Em ambas as modalidades – mesmo na má fé substancial – está em causa sempre ‘um uso manifestamente reprovável do processo ou dos meios processuais’ com uma das finalidades apontadas no nº 2 do art. 542, circunscrevendo-se o âmbito de aplicação do instituto ‘às situações configuradoras de meras violações de deveres e ou obrigações processuais’ (6).
A proposição de uma acção que venha a ser julgada sem fundamento, não constitui, de per si, actuação dolosa ou gravemente negligente da parte – a falta de razão com que uma das partes litiga não basta para justificar a má fé, apenas podendo provocar a improcedência da sua pretensão (7) e assim que a simples circunstância de se dar como provada uma versão factual contrária à alegada não é suficiente para fundar e fundamentar a condenação da parte que viu triunfar a versão da parte contrária, como litigante de má fé: para ‘se imputar a uma pessoa a qualidade de litigante de má fé, imperioso se torna que se evidencie, com suficiente nitidez, que a mesma tem um comportamento processualmente reprovável, isto é, que com dolo ou negligência grave, deduza pretensão ou oposição cuja falta de fundamento não devia ignorar ou que altere a verdade dos factos ou omita factos relevantes ou, ainda, que tenha praticado omissão grave do dever de cooperação (8).
Na verdade, o direito à tutela jurisdicional efectiva (que compreende a garantia de amplo acesso aos tribunais e a defesa de direitos e interesses legalmente protegidos através do direito de acção), próprio do Estado de Direito, é incompatível com interpretações apertadas do art. 542º do CPC, ‘nomeadamente no que respeita às regras das alíneas a) e b) do nº 2’, pelo que não é por ‘se não ter provado a versão dos factos alegada pela parte e se ter provado a versão inversa, apresentada pela parte contrária, que se justifica, sem mais, a condenação da primeira como litigante de má fé’ (9).
A afirmação da litigância de má fé depende da análise da situação concreta, devendo o processo fornecer elementos seguros para por ela se concluir, exigindo-se no juízo a realizar uma particular prudência, necessária não só perante o natural conflito de interesses, contrário, normalmente, a uma ponderação objectiva, e por vezes serena, da respectiva intervenção processual, mas também face ao desvalor ético-jurídico em que se traduz a condenação por litigância de má fé (10) – a ‘lide processual arrasta um afrontamento/conflito de interesses, pouco propício a uma ponderação serena e objectiva das intervenções processuais, obnubilando o todo processual e deixando «ver» apenas a «verdade» do «seu» caso’ (11).
Exige-se, pois, particular prudência e fundada segurança para se afirmar a litigância de má fé, a qual depende sempre de uma apreciação casuística onde deverá caber a natureza dos factos e a forma como a afirmação, a negação ou a omissão são feitas (12).

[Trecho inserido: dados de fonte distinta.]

(** The non-empty lines of the output, in order. *)
Definition template_lines (class_name : txt) (types predicates actions : list txt)
  : list txt :=
  [s2l "from py2pddl import Domain, create_type, create_objs";
   s2l "from py2pddl import predicate, action, goal, init";
   s2l "class " ++ class_name ++ s2l "Domain(Domain):"] ++
  map type_line types ++
  concat (map predicate_lines predicates) ++
  concat (map action_lines actions) ++
  [s2l "class " ++ class_name ++ s2l "Problem(" ++ class_name ++ s2l "Domain):";
   s2l "    def __init__(self):";
   s2l "        " ++ TQ ++ s2l "To fill in" ++ TQ;
   s2l "    @init";
   s2l "    def init(self) -> list:";
   s2l "        # To fill in";
   s2l "        # Return type is a list";
   s2l "        return None";
   s2l "    @goal";
   s2l "    def goal(self) -> list:";
   s2l "        # To fill in";
   s2l "        # Return type is a list";
   s2l "        return None"].

(** A non-empty line. *)
Definition is_nonempty (l : txt) : bool :=
  match l with [] => false | _ => true end.

(** The four prompts of [init], in the order it prints them. *)
Definition prompts : list txt :=
  [s2l "Name: "; s2l "Types (separated by space): ";
   s2l "Predicates (separated by space): ";
   s2l "Actions (separated by space): "].

(** ** Helper lemmas *)

Lemma skipn_cons_nth_error {A : Type} (t : list A) (i : nat) (c : A)
  (r : list A) :
  skipn i t = c :: r -> nth_error t i = Some c /\ skipn (S i) t = r.
Proof.
  revert i; induction t as [|x t IH]; intros [|i] H; cbn in *;
    try discriminate; [inversion H; auto | apply IH, H].
Qed.

Lemma do_title_index (U : unicode_db) (t : list (uchar U)) :
  forall (r : list (uchar U)) (i : nat) (b : bool),
  skipn i t = r ->
  b = match i with
      | 0 => false
      | S j => match nth_error t j with
               | Some p => is_cased_u U p
               | None => false
               end
      end ->
  do_title U t b i r =
  concat
    (map (fun i =>
            match nth_error t i with
            | None => []
            | Some c =>
                let follows_cased :=
                  match i with
                  | 0 => false
                  | S j => match nth_error t j with
                           | Some p => is_cased_u U p
                           | None => false
                           end
                  end in
                if follows_cased then lower_ucs4 U t i c
                else to_title_full U c
            end)
         (seq i (length r))).
Proof.
  induction r as [|c r IH]; intros i b Hs Hb; [reflexivity|].
  apply skipn_cons_nth_error in Hs as [Hc Hs].
  cbn [do_title length seq map concat]. rewrite Hc, <- Hb.
  f_equal. apply IH; [exact Hs|]. cbn. rewrite Hc. reflexivity.
Qed.

Lemma u_lstrip_ascii (s : txt) : u_lstrip ascii_db s = lstrip s.
Proof. induction s as [|c r IH]; cbn; [|destruct (is_space c)]; auto. Qed.

Lemma u_split_sp_ascii (s : txt) : u_split_sp ascii_db s = split_on SP s.
Proof.
  induction s as [|c r IH]; cbn; [reflexivity|]. rewrite IH. reflexivity.
Qed.

Lemma do_title_ascii (t s : txt) (b : bool) (i : nat) :
  do_title ascii_db t b i s = title_aux b s.
Proof.
  revert b i; induction s as [|c r IH]; intros b i; [reflexivity|].
  cbn. rewrite IH. destruct b; reflexivity.
Qed.

(** [types_of] is the model of the type tokens at the ASCII part of the
    database. *)
Lemma types_of_ascii (raw : txt) : types_of raw = u_types_of ascii_db raw.
Proof.
  unfold types_of, u_types_of, u_strip, strip, rstrip.
  change (uchar ascii_db) with ascii.
  rewrite (u_lstrip_ascii raw), (u_lstrip_ascii (rev (lstrip raw))).
  rewrite u_split_sp_ascii.
  apply map_ext. intro t. unfold u_title, title. symmetry. apply do_title_ascii.
Qed.

(** On the fragment [sample_db]: [" 中a".strip().title()] is ["中A"] (the
    letter U+4E2D is not cased), ["ß".title()] is ["Ss"], and the answer
    [" foo_bar "] gives the one token ["Foo_Bar"]. *)
Lemma u_title_samples :
  u_types_of sample_db [32; 20013; 97]%N = [[20013; 65]%N] /\
  u_title sample_db [223]%N = [83; 115]%N /\
  u_types_of sample_db [32; 102; 111; 111; 95; 98; 97; 114; 32]%N =
    [[70; 111; 111; 95; 66; 97; 114]%N].
Proof. vm_compute. repeat split. Qed.

(** ** C6: the existence check comes first *)

(** C6. If the destination already exists, [init] raises [FileExistsError]
    (the destination-exists error) and leaves the world as it found it: no
    prompt printed, no input read, nothing written. *)
Theorem init_dest_exists_no_prompt (filename : txt) (w : world)
  (Hex : dest_exists w = true) :
  init filename w = (Raised FileExistsError, w).
Proof. unfold init, bind, path_exists. rewrite Hex. reflexivity. Qed.

Lemma init_dest_exists_no_prompt_witness :
  init (s2l "rocket.py") existing_world = (Raised FileExistsError, existing_world).
Proof. apply init_dest_exists_no_prompt. reflexivity. Defined.

(** ** C1: an empty name *)

(** C1 (as stated, refuted). With a blank name answer the run does not end
    in a typed, guarded error: it ends in the [IndexError] that Python raises
    on [class_name[0]] for the empty string. *)
Lemma init_blank_name_index_error :
  fst (init (s2l "rocket.py") (fresh_world blank_name_answers))
  = Raised IndexError.
Proof. vm_compute. reflexivity. Qed.

(** C1 (amended). When the stripped name answer is empty, [init] fails with
    [IndexError] right after reading it: only the "Name: " prompt has been
    printed, the other answers are not read, and nothing is written. *)
Theorem init_empty_name (filename raw : txt) (rest : list txt) (w : world)
  (Hex : dest_exists w = false) (Hin : stdin w = raw :: rest)
  (Hempty : strip raw = []) :
  init filename w =
  (Raised IndexError,
   {| dest_exists := false; stdin := rest;
      stdout := stdout w ++ [s2l "Name: "]; dest := dest w;
      can_open := can_open w; room := room w |}).
Proof.
  unfold init, bind, path_exists. rewrite Hex.
  unfold input. rewrite Hin. unfold lift, name_of. rewrite Hempty.
  cbn. rewrite Hex. reflexivity.
Qed.

Lemma init_empty_name_witness :
  init (s2l "rocket.py") (fresh_world blank_name_answers) =
  (Raised IndexError,
   {| dest_exists := false; stdin := tl blank_name_answers;
      stdout := [s2l "Name: "]; dest := None;
      can_open := true; room := None |}).
Proof.
  apply (init_empty_name (s2l "rocket.py") (s2l "   ")
           (tl blank_name_answers) (fresh_world blank_name_answers));
    reflexivity.
Defined.

(** ** C7: the name keeps all but its first character *)



(** ** C2: an empty types answer *)

(** C2 (as stated, refuted). An empty types answer does not give an empty
    type section: splitting the empty string gives one empty token, so one
    declaration line is rendered for it. *)
Lemma types_empty_answer_not_empty :
  types_of [] = [[]] /\ section_types (types_of []) <> [].
Proof. split; [reflexivity | discriminate]. Qed.

(** C2 (amended). When the stripped types answer is empty, the type tokens
    are the single empty token, the type section is the one line
    [type_line []] (an empty identifier and an empty quoted label), and
    the output is still the domain header, that line and the remaining
    sections, problem header included. *)
Theorem types_empty_answer (raw : txt) (Hempty : strip raw = []) :
  types_of raw = [[]] /\
  section_types (types_of raw) = ln (type_line []) /\
  forall class_name ps acts,
    template class_name (types_of raw) ps acts =
    domain_header class_name ++ [NL] ++ ln (type_line []) ++ [NL] ++
    section_predicate ps ++ [NL] ++ section_action acts ++ [NL] ++
    problem_header class_name ++ [NL] ++ section_object ++ [NL] ++
    section_init ++ [NL] ++ section_goal.
Proof.
  assert (Ht : types_of raw = [[]]) by (unfold types_of; rewrite Hempty; reflexivity).
  split; [exact Ht|]. split.
  - rewrite Ht. reflexivity.
  - intros. unfold template. rewrite Ht. reflexivity.
Qed.

Lemma types_empty_answer_witness :
  types_of (s2l "   ") = [[]].
Proof. apply (types_empty_answer (s2l "   ")). reflexivity. Defined.

(** ** C5: title case of the type tokens *)

(** C5 (as stated, refuted). [str.title] also uppercases a letter that
    follows a non-letter inside a token: ["foo_bar"] becomes ["Foo_Bar"],
    not ["Foo_bar"]. *)
Lemma types_title_not_capitalize :
  types_of (s2l "foo_bar") = [s2l "Foo_Bar"] /\
  types_of (s2l "foo_bar") <> [to_upper "f"%char :: lower (s2l "oo_bar")].
Proof. split; [reflexivity | vm_compute; discriminate]. Qed.

(** C5 (amended). Every type token is [str.title] of a token of the split
    answer, read character by character: a character that starts the token
    or follows a character that is not cased is replaced by its full
    titlecase mapping, and a character that follows a cased character by
    its full lowercase mapping (final-sigma rule included). This holds for
    any character database, so for every answer, ASCII or not. *)
Theorem types_of_title_ref (U : unicode_db) (raw : list (uchar U)) :
  u_types_of U raw = map (u_title_ref U) (u_split_sp U (u_strip U raw)).
Proof.
  unfold u_types_of. apply map_ext. intro t.
  unfold u_title, u_title_ref. apply do_title_index; reflexivity.
Qed.

(** ** Layout lemmas *)

Lemma ends_nl_ln (l : txt) : ends_nl (ln l).
Proof. exists l. reflexivity. Qed.

Lemma ends_nl_app (a b : txt) : ends_nl b -> ends_nl (a ++ b).
Proof. intros [x ->]. exists (a ++ x). apply app_assoc. Qed.

Lemma starts_other_app (a b : txt) : starts_other a -> starts_other (a ++ b).
Proof. intros (c & r & -> & Hc). exists c, (r ++ b). auto. Qed.

Ltac ends_nl_tac :=
  first [ apply ends_nl_ln | apply ends_nl_app; ends_nl_tac ].

Lemma ends_nl_py_join (sep : txt) (xs : list txt) :
  xs <> [] -> Forall ends_nl xs -> ends_nl (py_join sep xs).
Proof.
  induction xs as [|x [|y r] IH]; intros Hne Hall; [congruence| |].
  - inversion Hall; assumption.
  - inversion Hall; subst. change (ends_nl (x ++ sep ++ py_join sep (y :: r))).
    apply ends_nl_app, ends_nl_app, IH; [discriminate | assumption].
Qed.

Lemma starts_other_py_join (sep x : txt) (xs : list txt) :
  starts_other x -> starts_other (py_join sep (x :: xs)).
Proof. destruct xs; [auto | apply starts_other_app]. Qed.

Lemma predicate_block_ends (p : txt) : ends_nl (predicate_block p).
Proof. unfold predicate_block. ends_nl_tac. Qed.

Lemma action_block_ends (a : txt) : ends_nl (action_block a).
Proof.
  unfold action_block. ends_nl_tac.
Qed.

Lemma predicate_block_starts (p : txt) : starts_other (predicate_block p).
Proof. eexists _, _. split; [reflexivity | discriminate]. Qed.

Lemma action_block_starts (a : txt) : starts_other (action_block a).
Proof. eexists _, _. split; [reflexivity | discriminate]. Qed.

Para se concluir pela verificação de uma tal conduta dolosa ou gravemente negligente deverá o processo revelar, de forma segura e inequívoca, que a parte negou factos cuja veracidade conhecia ou não podia deixar de conhecer ou que afirmou a existência de uma realidade que sabia falsa ou que não podia deixar de saber ser falsa (de acordo com o padrão de conduta exigível a uma pessoa normalmente prudente, diligente, sagaz e sensata).

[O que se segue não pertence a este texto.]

(** One position, texcoord or normal line whose numbers all parse. *)
Lemma parseFloats_ok (line : nat) (vals : list string) (fs : list F) :
  Forall2 (fun v f => parse v = inl f) vals fs ->
  forall (i : nat) (arr : list F),
  (i + length vals <= length arr)%nat ->
  forRange (fun i v arr =>
    match parse v with
    | inr e => Ret (arr, Some (ErrLine line (ErrNum "ParseFloat" v e)))
    | inl f => do arr' <- setAt arr i f; Ret (arr', None)
    end) i vals arr
  = Ret (take i arr ++ fs ++ drop (i + length vals) arr, None).
Proof.
  induction 1 as [|v f vals fs Hv Hall IH]; intros i arr Hlen; cbn [forRange length].
  - rewrite Nat.add_0_r. cbn [app]. rewrite take_drop. reflexivity.
  - cbn [length] in Hlen. rewrite Hv. unfold setAt.
    destruct (Nat.ltb_spec i (length arr)) as [Hi|Hi]; [| lia].
    cbn [bind andThen id]. rewrite IH by (rewrite length_insert; lia).
    f_equal. f_equal.
    rewrite (take_S_r _ _ f) by (apply list_lookup_insert_eq; lia).
    rewrite take_insert_ge by lia.
    rewrite drop_insert_lt by lia.
    rewrite <- app_assoc. cbn [app].
    replace (S i + length vals)%nat with (i + S (length vals))%nat by lia.
    reflexivity.
Qed.

Lemma parseFloats_all (line : nat) (vals : list string) (fs arr : list F) :
  Forall2 (fun v f => parse v = inl f) vals fs ->
  (length vals <= length arr)%nat ->
  parseFloats parse line vals arr = Ret (fs ++ drop (length vals) arr, None).
Proof.
  intros Hall Hlen. unfold parseFloats.
  rewrite (parseFloats_ok line vals fs Hall 0 arr) by lia. reflexivity.
Qed.

(** C1. Against a collection of [n] entries the index [n + 1] resolves
    to [n], one past the last entry, and is accepted. So the one-line
    stream [f 1 1 1] is decoded without error, although no position has
    been declared: the face refers to position 0 of an empty collection. *)
Theorem Decode_index_past_end :
  (forall n : Z, 0 <= n -> n + 1 <= max_int -> adjustIndex (n + 1) n = (n, None)) /\
  Decode zero one parse (mkScanner ["f 1 1 1"] None)
  = Ret (Some (mkObj [] [] [] [((0, -1, -1), (0, -1, -1), (0, -1, -1))]), None).
Proof.
  split; [| reflexivity].
  intros n Hn Hmax. rewrite adjustIndex_positive by lia. f_equal. lia.
Qed.

(** C3. On the document decoded from [f 1 1 1] the de-duplication loop
    of [loadModel] panics at [o.Pos[0]]: no mesh is produced. *)
Theorem loadModel_no_mesh :
  loadModel zero one parse (inr (mkScanner ["f 1 1 1"] None))
  = Panic (IndexOutOfRange 0 0).
Proof. reflexivity. Qed.

(** A position line of three numbers appends them with [w = 1]. *)
Lemma decodeLine_v3 (o : Obj F) (line : nat) (text x y z : string) (fx fy fz : F) :
  Fields text = ["v"; x; y; z] ->
  parse x = inl fx -> parse y = inl fy -> parse z = inl fz ->
  decodeLine zero one parse o line text
  = Ret (mkObj (Pos o ++ [[fx; fy; fz; one]]) (Tex o) (Nor o) (Face o), None).
Proof.
  intros Hf Hx Hy Hz. unfold decodeLine. rewrite Hf. run.
  rewrite (parseFloats_all line [x; y; z] [fx; fy; fz])
    by (repeat constructor; assumption || cbn; lia).
  reflexivity.
Qed.

(** A texcoord line of two numbers appends them with a third
    component 0. *)
Lemma decodeLine_vt2 (o : Obj F) (line : nat) (text x y : string) (fx fy : F) :
  Fields text = ["vt"; x; y] ->
  parse x = inl fx -> parse y = inl fy ->
  decodeLine zero one parse o line text
  = Ret (mkObj (Pos o) (Tex o ++ [[fx; fy; zero]]) (Nor o) (Face o), None).
Proof.
  intros Hf Hx Hy. unfold decodeLine. rewrite Hf. run.
  rewrite (parseFloats_all line [x; y] [fx; fy])
    by (repeat constructor; assumption || cbn; lia).
  reflexivity.
Qed.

A par do dolo (em qualquer das suas modalidades – desiderato de deduzir pretensão infundada ou de alterar a verdade dos factos, actuação com pleno conhecimento de tal falta de fundamento, factual e/ou jurídico, e da não correspondência do alegado à veracidade conhecida ou conformando-se com a alegação da materialidade factual em versão que se aceita não seja verdadeira), censuram-se comportamentos gravemente negligentes.

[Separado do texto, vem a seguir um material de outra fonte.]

(** The loop only appends to the list of tasks. *)
Lemma bfs_loop_tasks_prefix h fuel : ∀ st st',
  bfs_loop fuel h st = Some st' → tasks st `prefix_of` tasks st'.
Proof.
  induction fuel as [|fuel IH]; intros st st'; simpl.
  - destruct (queue st); [by intros [= <-] | done].
  - destruct (queue st) as [|n q]; [by intros [= <-]|].
    intros H%IH. etrans; [|exact H].
    apply (foldl_visit_tasks_prefix _
             {| visited := visited st; queue := q; tasks := tasks st |}).
Qed.

(** Children that are not visited yet are visited, queued and scheduled in
    the order of the iteration. *)
Lemma foldl_visit_fresh cs : ∀ st,
  NoDup cs → (∀ c, c ∈ cs → c ∉ visited st) →
  foldl visit st cs
  = {| visited := visited st ++ cs; queue := queue st ++ cs; tasks := tasks st ++ cs |}.
Proof.
  induction cs as [|c cs IH]; intros st Hnd Hfresh; simpl.
  - rewrite !app_nil_r. by destruct st.
  - apply NoDup_cons in Hnd as [Hc Hnd].
    unfold visit at 2. rewrite bool_decide_eq_false_2 by (apply Hfresh; by left).
    rewrite IH; [|done|].
    + simpl. by rewrite <- !app_assoc.
    + intros c' Hc'. simpl. rewrite elem_of_app, list_elem_of_singleton.
      intros [Hv| ->]; [|done]. apply (Hfresh c'); [by right | done].
Qed.

(** The loop stops on an empty queue. *)
Lemma bfs_loop_done h fuel st : queue st = [] → bfs_loop fuel h st = Some st.
Proof. intros Hq. destruct fuel; simpl; by rewrite Hq. Qed.

(** X16.  The children of the root are scheduled first, in the iteration
    order of the set of children: when the root is not its own child, the
    list of tasks that [bfs] returns begins with the children of the
    root. *)
Theorem bfs_schedules_children_first (h : heap) (root : node_id) :
  NoDup (children_of h root) →
  root ∉ children_of h root →
  ∃ st, bfs h root = Some st ∧ children_of h root `prefix_of` tasks st.
Proof.
  intros Hnd Hroot. destruct (bfs_ends h root) as (dl & st & Hrun & _).
  exists st. split; [exact Hrun|].
  unfold bfs in Hrun. cbn [bfs_loop queue visited tasks] in Hrun.
  rewrite foldl_visit_fresh in Hrun; [|done|].
  - by apply bfs_loop_tasks_prefix in Hrun.
  - intros c Hc. simpl. rewrite list_elem_of_singleton. by intros ->.
Qed.
(** * Milan telecom data: the cleaning, aggregation and resampling pipeline

    A shallow embedding of the five functions of
    [code/Data_Cleaning_and_Aggregation.ipynb],

      read_and_preprocess, aggregate_data, resample_data, clean_data,
      process_files,

    together with the part of pandas and of the Python library they call.

    Conventions of the embedding.

    - A cell of a table is an exact rational ([Qc], canonical rationals with
      Leibniz equality).  pandas stores a column as binary floating point,
      or as 64-bit integers when every field of it is a whole number; the
      rounding of a floating-point addition and the overflow of an integer
      one are not modelled, so every statement about a sum is a statement
      about the exact sum.  The statements that compare one sum with
      another (conservation of totals, independence of the order of the
      rows) are statements in exact arithmetic.
    - A file is the list of its lines and a line the list of its
      tab-separated fields.  A field is empty ([None], read as NaN) or holds a
      number; the lexing of numerals is pandas' business.  A line without any
      field is a blank line.
    - A timestamp is a number of nanoseconds since the Unix epoch, the
      resolution of a pandas [DatetimeIndex]; a fixed frequency is a positive
      number of nanoseconds.
    - A raised Python exception is the [Raise] branch of [result].
    - A folder is the list of its entries in the order in which [os.listdir]
      reports them; a path is a name in the folder. *)

From Stdlib Require Import ZArith QArith Qcanon Qround Ascii String Lia.
From stdpp Require Import base numbers list strings gmap sorting.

O conceito de negligência grave que a censura da litigância de má fé pressupõe caracteriza-se pela exigência do extraordinário desleixo na actuação da parte – cabendo à parte que se dirige a juízo para formular pretensão (ou contestar pretensão contra si deduzida) indagar do seu concreto fundamento, no plano do facto e do direito, pratica a mesma ‘um ato desconforme e provocador de um dano num bem juridicamente protegido’ se não observou tais deveres de indagação (sendo-lhe imputável o desconhecimento quanto à falta de fundamento), consubstanciando-se o parâmetro de aferição do dever de diligência da parte (nessa indagação) nos seguintes termos: ‘a generalidade das pessoas ou todas as pessoas, pertencentes à categoria social e intelectual da parte real, colocadas naquela situação em concreto, ter-se-iam abstido de litigar, uma vez que, cumpridos os seus deveres de indagação, teriam concluído’ não ter a pretensão fundamento (13).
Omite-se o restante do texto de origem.